Start of Entries shown
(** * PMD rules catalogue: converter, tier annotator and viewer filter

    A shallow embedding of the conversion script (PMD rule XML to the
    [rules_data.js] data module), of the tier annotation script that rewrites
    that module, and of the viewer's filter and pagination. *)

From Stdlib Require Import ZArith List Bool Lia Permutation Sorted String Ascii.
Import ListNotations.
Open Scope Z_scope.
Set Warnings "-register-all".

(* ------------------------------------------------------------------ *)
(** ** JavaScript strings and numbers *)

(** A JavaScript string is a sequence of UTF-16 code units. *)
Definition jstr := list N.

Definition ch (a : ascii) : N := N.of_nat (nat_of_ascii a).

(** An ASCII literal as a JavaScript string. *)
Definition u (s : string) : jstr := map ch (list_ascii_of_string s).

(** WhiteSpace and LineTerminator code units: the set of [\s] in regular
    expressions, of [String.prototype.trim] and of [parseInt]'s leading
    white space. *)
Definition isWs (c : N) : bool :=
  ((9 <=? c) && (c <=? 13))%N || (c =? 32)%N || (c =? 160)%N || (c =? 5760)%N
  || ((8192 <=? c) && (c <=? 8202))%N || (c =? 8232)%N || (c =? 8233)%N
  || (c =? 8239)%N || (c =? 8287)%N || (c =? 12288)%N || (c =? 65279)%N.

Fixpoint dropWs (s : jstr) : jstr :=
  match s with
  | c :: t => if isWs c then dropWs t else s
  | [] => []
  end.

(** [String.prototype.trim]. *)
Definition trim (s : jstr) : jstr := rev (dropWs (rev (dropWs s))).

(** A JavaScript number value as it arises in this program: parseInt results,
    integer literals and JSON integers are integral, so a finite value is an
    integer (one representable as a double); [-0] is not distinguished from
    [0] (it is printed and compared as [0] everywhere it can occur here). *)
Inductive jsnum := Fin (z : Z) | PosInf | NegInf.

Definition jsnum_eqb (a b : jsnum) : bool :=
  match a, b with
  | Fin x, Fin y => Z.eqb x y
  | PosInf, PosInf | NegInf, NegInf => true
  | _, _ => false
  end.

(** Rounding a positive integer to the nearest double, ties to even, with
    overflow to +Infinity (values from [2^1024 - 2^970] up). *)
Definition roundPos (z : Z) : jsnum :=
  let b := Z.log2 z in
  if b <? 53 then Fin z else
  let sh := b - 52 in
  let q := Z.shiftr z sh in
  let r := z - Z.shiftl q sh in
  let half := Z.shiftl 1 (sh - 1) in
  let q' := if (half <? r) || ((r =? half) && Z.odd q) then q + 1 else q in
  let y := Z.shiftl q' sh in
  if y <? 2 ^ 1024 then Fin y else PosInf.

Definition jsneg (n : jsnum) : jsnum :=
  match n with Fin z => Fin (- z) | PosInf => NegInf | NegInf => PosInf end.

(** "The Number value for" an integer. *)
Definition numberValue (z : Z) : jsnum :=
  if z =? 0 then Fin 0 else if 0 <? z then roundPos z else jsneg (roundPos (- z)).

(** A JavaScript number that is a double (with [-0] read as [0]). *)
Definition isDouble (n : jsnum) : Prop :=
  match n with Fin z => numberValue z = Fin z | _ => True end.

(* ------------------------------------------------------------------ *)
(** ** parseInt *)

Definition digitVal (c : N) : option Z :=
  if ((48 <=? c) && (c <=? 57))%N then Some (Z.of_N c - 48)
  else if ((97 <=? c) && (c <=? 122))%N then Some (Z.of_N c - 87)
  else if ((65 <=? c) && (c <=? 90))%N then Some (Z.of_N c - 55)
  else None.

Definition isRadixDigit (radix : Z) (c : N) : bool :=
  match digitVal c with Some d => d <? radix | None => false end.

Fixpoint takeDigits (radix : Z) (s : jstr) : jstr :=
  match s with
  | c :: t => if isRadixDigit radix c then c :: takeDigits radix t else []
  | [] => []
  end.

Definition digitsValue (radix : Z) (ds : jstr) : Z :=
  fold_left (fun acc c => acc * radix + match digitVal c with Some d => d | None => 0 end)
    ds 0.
End of Entries shown
Start of Entries shown
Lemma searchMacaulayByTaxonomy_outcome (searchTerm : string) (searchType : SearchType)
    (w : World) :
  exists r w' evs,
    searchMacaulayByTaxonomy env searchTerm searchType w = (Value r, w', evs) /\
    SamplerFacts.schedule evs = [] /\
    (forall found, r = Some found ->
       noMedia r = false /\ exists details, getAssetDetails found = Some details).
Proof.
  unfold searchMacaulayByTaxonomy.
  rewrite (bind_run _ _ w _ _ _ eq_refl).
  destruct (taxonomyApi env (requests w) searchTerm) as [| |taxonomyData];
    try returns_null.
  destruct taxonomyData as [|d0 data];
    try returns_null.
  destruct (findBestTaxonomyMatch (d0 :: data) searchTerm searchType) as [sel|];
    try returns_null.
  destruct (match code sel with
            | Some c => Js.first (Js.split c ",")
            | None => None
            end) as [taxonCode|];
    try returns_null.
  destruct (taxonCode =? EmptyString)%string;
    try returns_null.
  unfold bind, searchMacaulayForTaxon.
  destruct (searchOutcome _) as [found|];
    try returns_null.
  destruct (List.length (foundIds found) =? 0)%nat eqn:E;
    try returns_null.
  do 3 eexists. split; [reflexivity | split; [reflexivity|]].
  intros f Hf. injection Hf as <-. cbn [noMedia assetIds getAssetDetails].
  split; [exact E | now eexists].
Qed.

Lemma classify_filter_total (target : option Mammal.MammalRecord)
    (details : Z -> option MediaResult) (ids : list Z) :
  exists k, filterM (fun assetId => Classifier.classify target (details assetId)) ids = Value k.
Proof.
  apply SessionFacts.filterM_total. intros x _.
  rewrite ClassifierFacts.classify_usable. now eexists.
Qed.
End of Entries shown
Start of Entries shown
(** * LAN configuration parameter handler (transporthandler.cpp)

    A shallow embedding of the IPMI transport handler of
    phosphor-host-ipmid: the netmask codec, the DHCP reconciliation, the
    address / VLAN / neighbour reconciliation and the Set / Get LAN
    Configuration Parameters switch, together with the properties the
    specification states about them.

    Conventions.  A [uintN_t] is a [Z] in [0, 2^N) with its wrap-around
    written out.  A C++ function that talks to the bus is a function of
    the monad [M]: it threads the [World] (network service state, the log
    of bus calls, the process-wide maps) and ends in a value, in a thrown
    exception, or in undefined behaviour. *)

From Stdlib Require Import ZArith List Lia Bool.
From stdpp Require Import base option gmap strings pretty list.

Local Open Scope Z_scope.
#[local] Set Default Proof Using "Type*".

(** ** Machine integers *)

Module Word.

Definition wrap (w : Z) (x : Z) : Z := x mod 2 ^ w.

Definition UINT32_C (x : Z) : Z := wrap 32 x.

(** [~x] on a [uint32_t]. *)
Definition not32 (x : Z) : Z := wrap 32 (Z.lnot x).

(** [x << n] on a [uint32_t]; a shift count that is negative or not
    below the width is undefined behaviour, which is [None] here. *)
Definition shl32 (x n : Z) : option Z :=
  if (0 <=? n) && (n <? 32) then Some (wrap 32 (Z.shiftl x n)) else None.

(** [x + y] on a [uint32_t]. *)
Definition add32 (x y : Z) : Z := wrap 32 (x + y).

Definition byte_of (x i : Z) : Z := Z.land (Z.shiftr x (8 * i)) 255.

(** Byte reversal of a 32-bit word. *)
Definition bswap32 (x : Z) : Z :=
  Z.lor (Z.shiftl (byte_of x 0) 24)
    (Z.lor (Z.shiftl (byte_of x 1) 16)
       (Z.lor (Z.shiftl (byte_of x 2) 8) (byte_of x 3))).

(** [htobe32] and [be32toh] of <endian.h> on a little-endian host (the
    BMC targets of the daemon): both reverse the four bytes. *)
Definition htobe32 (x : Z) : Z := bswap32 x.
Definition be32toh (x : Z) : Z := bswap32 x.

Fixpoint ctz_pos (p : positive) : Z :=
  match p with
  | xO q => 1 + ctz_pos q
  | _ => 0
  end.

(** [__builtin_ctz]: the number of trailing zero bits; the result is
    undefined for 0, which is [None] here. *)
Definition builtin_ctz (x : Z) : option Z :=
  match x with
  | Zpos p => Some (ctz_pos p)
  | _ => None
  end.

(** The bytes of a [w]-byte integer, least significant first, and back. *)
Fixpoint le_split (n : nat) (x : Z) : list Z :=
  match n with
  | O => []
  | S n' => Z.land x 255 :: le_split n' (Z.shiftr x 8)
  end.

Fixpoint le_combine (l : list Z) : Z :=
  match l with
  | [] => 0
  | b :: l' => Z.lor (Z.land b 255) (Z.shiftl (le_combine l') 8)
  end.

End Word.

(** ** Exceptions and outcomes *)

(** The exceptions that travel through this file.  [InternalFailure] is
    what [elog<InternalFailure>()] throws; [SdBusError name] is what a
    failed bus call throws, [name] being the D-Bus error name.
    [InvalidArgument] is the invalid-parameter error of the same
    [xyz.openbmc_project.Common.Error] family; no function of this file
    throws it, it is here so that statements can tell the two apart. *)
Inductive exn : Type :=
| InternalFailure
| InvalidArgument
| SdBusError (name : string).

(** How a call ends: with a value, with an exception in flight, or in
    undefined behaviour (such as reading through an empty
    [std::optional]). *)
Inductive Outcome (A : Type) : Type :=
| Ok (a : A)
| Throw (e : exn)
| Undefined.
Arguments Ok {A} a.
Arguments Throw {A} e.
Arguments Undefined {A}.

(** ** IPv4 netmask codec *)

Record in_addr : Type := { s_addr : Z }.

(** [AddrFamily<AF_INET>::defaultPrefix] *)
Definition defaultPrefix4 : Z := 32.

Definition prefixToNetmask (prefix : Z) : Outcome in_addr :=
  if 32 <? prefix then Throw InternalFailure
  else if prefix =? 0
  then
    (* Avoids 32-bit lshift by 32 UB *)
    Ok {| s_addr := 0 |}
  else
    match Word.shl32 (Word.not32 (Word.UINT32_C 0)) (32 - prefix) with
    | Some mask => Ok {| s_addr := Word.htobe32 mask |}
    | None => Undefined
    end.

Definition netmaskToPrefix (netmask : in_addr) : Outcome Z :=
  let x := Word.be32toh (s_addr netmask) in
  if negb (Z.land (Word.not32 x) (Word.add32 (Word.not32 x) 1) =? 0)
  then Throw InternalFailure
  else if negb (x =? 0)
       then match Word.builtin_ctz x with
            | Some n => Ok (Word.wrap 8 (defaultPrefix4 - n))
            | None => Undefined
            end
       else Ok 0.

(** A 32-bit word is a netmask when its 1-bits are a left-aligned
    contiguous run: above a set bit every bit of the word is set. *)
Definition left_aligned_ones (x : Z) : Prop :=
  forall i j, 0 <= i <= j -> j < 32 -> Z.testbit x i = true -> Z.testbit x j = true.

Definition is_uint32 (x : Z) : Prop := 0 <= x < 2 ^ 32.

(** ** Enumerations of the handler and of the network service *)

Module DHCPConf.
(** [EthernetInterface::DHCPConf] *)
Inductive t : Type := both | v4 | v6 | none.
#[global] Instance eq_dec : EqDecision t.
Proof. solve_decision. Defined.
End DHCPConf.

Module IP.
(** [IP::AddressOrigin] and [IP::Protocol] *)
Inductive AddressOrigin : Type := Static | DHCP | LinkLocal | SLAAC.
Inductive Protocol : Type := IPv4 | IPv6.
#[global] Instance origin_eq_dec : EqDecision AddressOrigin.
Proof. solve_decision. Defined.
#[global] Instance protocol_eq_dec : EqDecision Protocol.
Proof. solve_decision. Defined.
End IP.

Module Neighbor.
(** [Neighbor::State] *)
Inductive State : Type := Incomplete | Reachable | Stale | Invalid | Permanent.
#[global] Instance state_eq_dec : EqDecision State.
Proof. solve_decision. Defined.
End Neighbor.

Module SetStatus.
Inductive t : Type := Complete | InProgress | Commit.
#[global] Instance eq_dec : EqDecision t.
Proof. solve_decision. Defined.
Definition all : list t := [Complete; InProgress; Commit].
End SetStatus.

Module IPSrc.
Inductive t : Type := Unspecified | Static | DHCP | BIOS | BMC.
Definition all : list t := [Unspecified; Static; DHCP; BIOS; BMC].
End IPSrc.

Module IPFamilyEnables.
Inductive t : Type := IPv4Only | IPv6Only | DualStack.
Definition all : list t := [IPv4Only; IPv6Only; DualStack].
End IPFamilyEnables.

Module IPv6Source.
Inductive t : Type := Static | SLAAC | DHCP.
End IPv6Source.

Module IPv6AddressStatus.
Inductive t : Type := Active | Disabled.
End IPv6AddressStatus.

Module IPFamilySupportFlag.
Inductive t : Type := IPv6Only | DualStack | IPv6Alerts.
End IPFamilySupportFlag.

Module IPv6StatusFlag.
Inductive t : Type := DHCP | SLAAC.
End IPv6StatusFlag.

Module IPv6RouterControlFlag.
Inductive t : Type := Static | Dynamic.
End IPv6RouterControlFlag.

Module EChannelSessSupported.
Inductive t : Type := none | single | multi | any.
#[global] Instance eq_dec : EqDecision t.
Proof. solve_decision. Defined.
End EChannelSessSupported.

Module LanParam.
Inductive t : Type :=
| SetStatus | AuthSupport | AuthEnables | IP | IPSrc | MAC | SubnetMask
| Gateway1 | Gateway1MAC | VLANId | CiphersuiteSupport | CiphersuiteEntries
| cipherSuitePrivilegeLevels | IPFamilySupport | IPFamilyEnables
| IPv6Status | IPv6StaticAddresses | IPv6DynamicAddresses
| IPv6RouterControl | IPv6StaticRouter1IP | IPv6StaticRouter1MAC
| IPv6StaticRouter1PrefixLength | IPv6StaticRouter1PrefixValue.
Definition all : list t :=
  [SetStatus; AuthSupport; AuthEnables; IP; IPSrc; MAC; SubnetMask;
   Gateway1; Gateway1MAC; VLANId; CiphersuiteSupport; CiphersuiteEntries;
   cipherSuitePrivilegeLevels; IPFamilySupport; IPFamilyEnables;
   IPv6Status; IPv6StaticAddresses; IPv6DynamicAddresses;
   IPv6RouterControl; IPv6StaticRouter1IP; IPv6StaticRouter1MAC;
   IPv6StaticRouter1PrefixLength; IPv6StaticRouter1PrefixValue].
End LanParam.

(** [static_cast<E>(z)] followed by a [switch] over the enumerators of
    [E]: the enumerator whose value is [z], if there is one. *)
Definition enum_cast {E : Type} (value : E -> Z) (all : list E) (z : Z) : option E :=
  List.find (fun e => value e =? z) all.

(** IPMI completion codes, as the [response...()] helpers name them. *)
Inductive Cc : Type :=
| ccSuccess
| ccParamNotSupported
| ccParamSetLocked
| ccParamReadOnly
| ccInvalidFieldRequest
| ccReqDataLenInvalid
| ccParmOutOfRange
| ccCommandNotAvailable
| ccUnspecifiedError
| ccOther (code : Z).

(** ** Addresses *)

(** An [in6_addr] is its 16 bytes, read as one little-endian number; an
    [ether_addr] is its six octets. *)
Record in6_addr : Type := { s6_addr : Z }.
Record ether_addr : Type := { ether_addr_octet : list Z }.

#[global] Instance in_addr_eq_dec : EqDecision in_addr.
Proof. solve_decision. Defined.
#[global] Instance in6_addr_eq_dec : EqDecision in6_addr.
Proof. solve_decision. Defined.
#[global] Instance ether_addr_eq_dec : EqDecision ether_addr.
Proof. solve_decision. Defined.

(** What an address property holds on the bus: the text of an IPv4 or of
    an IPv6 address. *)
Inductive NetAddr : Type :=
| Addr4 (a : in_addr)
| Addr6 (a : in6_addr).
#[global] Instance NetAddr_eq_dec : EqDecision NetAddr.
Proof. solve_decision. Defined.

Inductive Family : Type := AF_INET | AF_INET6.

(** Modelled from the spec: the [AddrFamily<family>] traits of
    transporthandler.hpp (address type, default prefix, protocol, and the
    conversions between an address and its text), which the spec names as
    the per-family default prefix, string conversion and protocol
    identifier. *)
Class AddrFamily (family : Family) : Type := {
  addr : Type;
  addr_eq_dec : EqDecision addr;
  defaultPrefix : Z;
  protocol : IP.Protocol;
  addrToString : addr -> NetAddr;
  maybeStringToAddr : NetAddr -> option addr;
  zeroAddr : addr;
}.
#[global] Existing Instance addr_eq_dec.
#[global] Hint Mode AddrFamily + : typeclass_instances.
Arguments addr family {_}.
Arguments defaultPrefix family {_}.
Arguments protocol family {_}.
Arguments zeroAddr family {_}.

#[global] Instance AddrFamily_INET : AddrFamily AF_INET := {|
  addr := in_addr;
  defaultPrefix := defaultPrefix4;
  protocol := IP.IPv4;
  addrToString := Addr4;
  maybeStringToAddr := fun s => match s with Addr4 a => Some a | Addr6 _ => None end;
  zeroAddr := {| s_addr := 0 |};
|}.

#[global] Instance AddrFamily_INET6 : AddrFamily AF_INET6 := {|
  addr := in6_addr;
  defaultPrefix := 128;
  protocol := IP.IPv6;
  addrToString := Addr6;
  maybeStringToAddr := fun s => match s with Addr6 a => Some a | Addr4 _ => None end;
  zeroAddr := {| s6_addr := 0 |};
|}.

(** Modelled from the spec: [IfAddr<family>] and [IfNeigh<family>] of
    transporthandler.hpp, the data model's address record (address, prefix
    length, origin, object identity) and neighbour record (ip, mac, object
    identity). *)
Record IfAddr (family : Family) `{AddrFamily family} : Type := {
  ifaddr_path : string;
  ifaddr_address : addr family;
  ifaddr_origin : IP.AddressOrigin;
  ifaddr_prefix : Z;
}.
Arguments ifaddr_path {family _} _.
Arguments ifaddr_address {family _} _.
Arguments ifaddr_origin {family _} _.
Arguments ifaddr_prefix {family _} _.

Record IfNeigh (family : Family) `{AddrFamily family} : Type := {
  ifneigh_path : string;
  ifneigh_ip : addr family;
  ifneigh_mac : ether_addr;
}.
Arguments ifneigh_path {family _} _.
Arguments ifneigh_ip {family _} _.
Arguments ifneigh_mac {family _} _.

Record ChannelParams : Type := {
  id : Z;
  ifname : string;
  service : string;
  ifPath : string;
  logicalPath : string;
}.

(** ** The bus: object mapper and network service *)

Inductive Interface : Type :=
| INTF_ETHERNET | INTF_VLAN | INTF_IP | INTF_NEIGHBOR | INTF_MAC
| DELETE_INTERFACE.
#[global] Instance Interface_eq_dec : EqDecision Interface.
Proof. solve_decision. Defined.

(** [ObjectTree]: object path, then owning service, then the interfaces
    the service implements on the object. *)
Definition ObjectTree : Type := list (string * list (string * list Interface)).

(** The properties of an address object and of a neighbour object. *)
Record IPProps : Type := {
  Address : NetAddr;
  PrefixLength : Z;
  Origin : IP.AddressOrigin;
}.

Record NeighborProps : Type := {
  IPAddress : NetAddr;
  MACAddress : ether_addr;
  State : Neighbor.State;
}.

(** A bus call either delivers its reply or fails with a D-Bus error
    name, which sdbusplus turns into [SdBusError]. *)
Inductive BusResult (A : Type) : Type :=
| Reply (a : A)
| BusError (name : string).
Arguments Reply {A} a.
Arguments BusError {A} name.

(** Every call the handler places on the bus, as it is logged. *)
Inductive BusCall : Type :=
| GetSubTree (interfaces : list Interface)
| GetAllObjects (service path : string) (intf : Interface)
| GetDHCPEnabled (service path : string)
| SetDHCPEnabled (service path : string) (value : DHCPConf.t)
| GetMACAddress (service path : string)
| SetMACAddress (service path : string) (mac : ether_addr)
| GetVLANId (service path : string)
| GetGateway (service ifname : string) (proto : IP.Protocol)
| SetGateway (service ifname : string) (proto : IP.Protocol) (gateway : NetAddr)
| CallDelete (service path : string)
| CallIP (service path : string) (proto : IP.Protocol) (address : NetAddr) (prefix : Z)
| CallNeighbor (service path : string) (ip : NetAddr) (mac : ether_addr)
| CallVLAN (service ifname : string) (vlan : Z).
End of Entries shown
What is expected:
Return exactly the lines above from the line that has "if y <? 2 ^ 1024 then Fin y else PosInf." through the line that has "Definition isRadixDigit (radix", inclusive, and nothing else.

Written response:
  if y <? 2 ^ 1024 then Fin y else PosInf.

Definition jsneg (n : jsnum) : jsnum :=
  match n with Fin z => Fin (- z) | PosInf => NegInf | NegInf => PosInf end.

(** "The Number value for" an integer. *)
Definition numberValue (z : Z) : jsnum :=
  if z =? 0 then Fin 0 else if 0 <? z then roundPos z else jsneg (roundPos (- z)).

(** A JavaScript number that is a double (with [-0] read as [0]). *)
Definition isDouble (n : jsnum) : Prop :=
  match n with Fin z => numberValue z = Fin z | _ => True end.

(* ------------------------------------------------------------------ *)
(** ** parseInt *)

Definition digitVal (c : N) : option Z :=
  if ((48 <=? c) && (c <=? 57))%N then Some (Z.of_N c - 48)
  else if ((97 <=? c) && (c <=? 122))%N then Some (Z.of_N c - 87)
  else if ((65 <=? c) && (c <=? 90))%N then Some (Z.of_N c - 55)
  else None.

Definition isRadixDigit (radix : Z) (c : N) : bool :=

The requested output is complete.